On April 17th at 14:00, the Constitutional Court issued a judgment regarding an application for leave to appeal against the order and judgment of the Competition Appeal Court. The case centered on Coca-Cola Beverages Africa (Pty) Ltd and its subsidiary, Coca-Cola Beverages South Africa (Pty) Ltd, alleged to have breached merger conditions by retrenching staff. The Constitutional Court’s decision was significant, addressing various legal issues and clarifying the standards for reviewing merger-related matters.

The dispute stemmed from a merger approved in 2016, which formed Coca-Cola Beverages South Africa (Pty) Ltd from four separate bottling companies, subject to specific conditions, including maintaining pre-merger employee numbers and limiting retrenchments. Coca-Cola faced economic challenges post-merger, citing factors like the sugar tax and rising input prices. The retrenchments led to a complaint filed by the Food and Allied Workers Union (FAWU) with the Competition Commission.

Initially, Coca-Cola disputed the Commission’s Notice of Apparent Breach, leading to a review before the Competition Tribunal. The Tribunal’s focus was on determining if the retrenchments were merger-specific, adopting a factual approach. However, the Competition Appeal Court criticized this approach, favoring a nexus between retrenchments and the merger’s incentives.

Coca-Cola appealed to the Constitutional Court, arguing constitutional implications and contesting the standard of review and the test for merger specificity. The Court found merit in Coca-Cola’s arguments, particularly concerning the nature of review under rule 39(2)(b) and the test for merger specificity.

Regarding the standard of review, the Court emphasized the need for fairness and justification, rejecting the Competition Appeal Court’s view of a mere ordinary judicial review. Instead, it interpreted rule 39(2)(b) to require an objective inquiry into whether Coca-Cola substantially complied with merger obligations, distinguishing between actual and apparent breaches.

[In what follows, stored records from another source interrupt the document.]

Lemma received_sound o g d c payload : inv o g -> bytes_ok d -> received o d = Some (c, payload) ->
  exists x flags, c ∈ connections_list o /\ connections o !! c = Some x /\ is_u8 flags /\
    Zlen payload <= udp_mtu o /\ d = message (c_conaddr x).2 (c_conid x) flags payload.
Proof.
  intros Hinv Hd Hr; pose proof Hinv as (_ & Hcore & Hcon & _); unfold received in Hr.
  destruct (parse d) as [[[conid remote] pl]|] eqn:Ep; [|discriminate].
  destruct (parse_sound d conid remote pl Hd Ep) as (flags & Hf & Hc & Hra & Hmsg).
  destruct (Z.ltb_spec (udp_mtu o) (Zlen pl)); [discriminate|].
  destruct (find_by_conid o conid Hcore) as (r & Hfind & Hr'); injection Hfind as <-.
  destruct (ot_lookup _ _) as [c'|]; [|discriminate]; destruct Hr' as (x & Hcl & Hx & Hid).
  rewrite (conaddr_of_eq _ _ _ Hx) in Hr; destruct (Z.eqb_spec (BAddr_CompareOrder (c_conaddr x).2 remote) 0) as [Hz|]; [|discriminate].
  injection Hr as <- <-; destruct (Hcon c' x Hx) as ([_ Hwf] & _).
  apply CompareOrder_zero in Hz; [|done | done]; exists x, flags; rewrite Hz, Hid; done.
Qed.

Lemma received_complete o g c x flags payload : inv o g -> c ∈ connections_list o -> connections o !! c = Some x ->
  is_u8 flags -> Z.land flags UDPGW_CLIENT_FLAG_IPV6 = 0 -> Zlen payload <= udp_mtu o ->
  received o (message (c_conaddr x).2 (c_conid x) flags payload) = Some (c, payload).
Proof.
  intros Hinv Hc Hx Hf Hbit Hlen; pose proof Hinv as (Hcfg & Hcore & Hcon & _).
  destruct (Hcon c x Hx) as ([_ Hwf] & Hid & _); pose proof Hcfg as (_ & _ & _ & _ & Hmc & _).
  unfold received; rewrite parse_message by (done || (unfold is_u16; lia)); test_false (udp_mtu o <? Zlen payload).
  destruct (find_by_conid o (c_conid x) Hcore) as (r & Hfind & Hr'); injection Hfind as <-.
  destruct (ot_lookup _ _) as [c'|].
  - destruct Hr' as (x' & Hc' & Hx' & Hid').
    assert (c' = c) as -> by (apply (conid_unique o); [done | done | done|]; rewrite (conid_of_eq _ _ _ Hx), (conid_of_eq _ _ _ Hx'); done).
    rewrite (conaddr_of_eq _ _ _ Hx), (proj2 (CompareOrder_zero _ _ Hwf Hwf) eq_refl); done.
  - destruct (Hr' c Hc); rewrite (conid_of_eq _ _ _ Hx); done.
Qed.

On the test for merger specificity, the Court critiqued the broad nexus approach adopted by the Competition Appeal Court, favoring a nuanced assessment considering pre-merger conditions and actual decision-making post-merger. It emphasized the importance of legal causation analysis, rejecting a simplistic causal link between mergers and retrenchments.

Furthermore, the Court upheld the Tribunal’s findings, emphasizing deference to its expertise and factual determinations. It found no basis for the Competition Appeal Court’s interference and dismissed the appeal.

In summary, the Constitutional Court granted leave to appeal, upheld Coca-Cola’s appeal, overturned the Competition Appeal Court’s decision, and dismissed the appeal against the Tribunal’s decision. Each party was ordered to bear its own costs.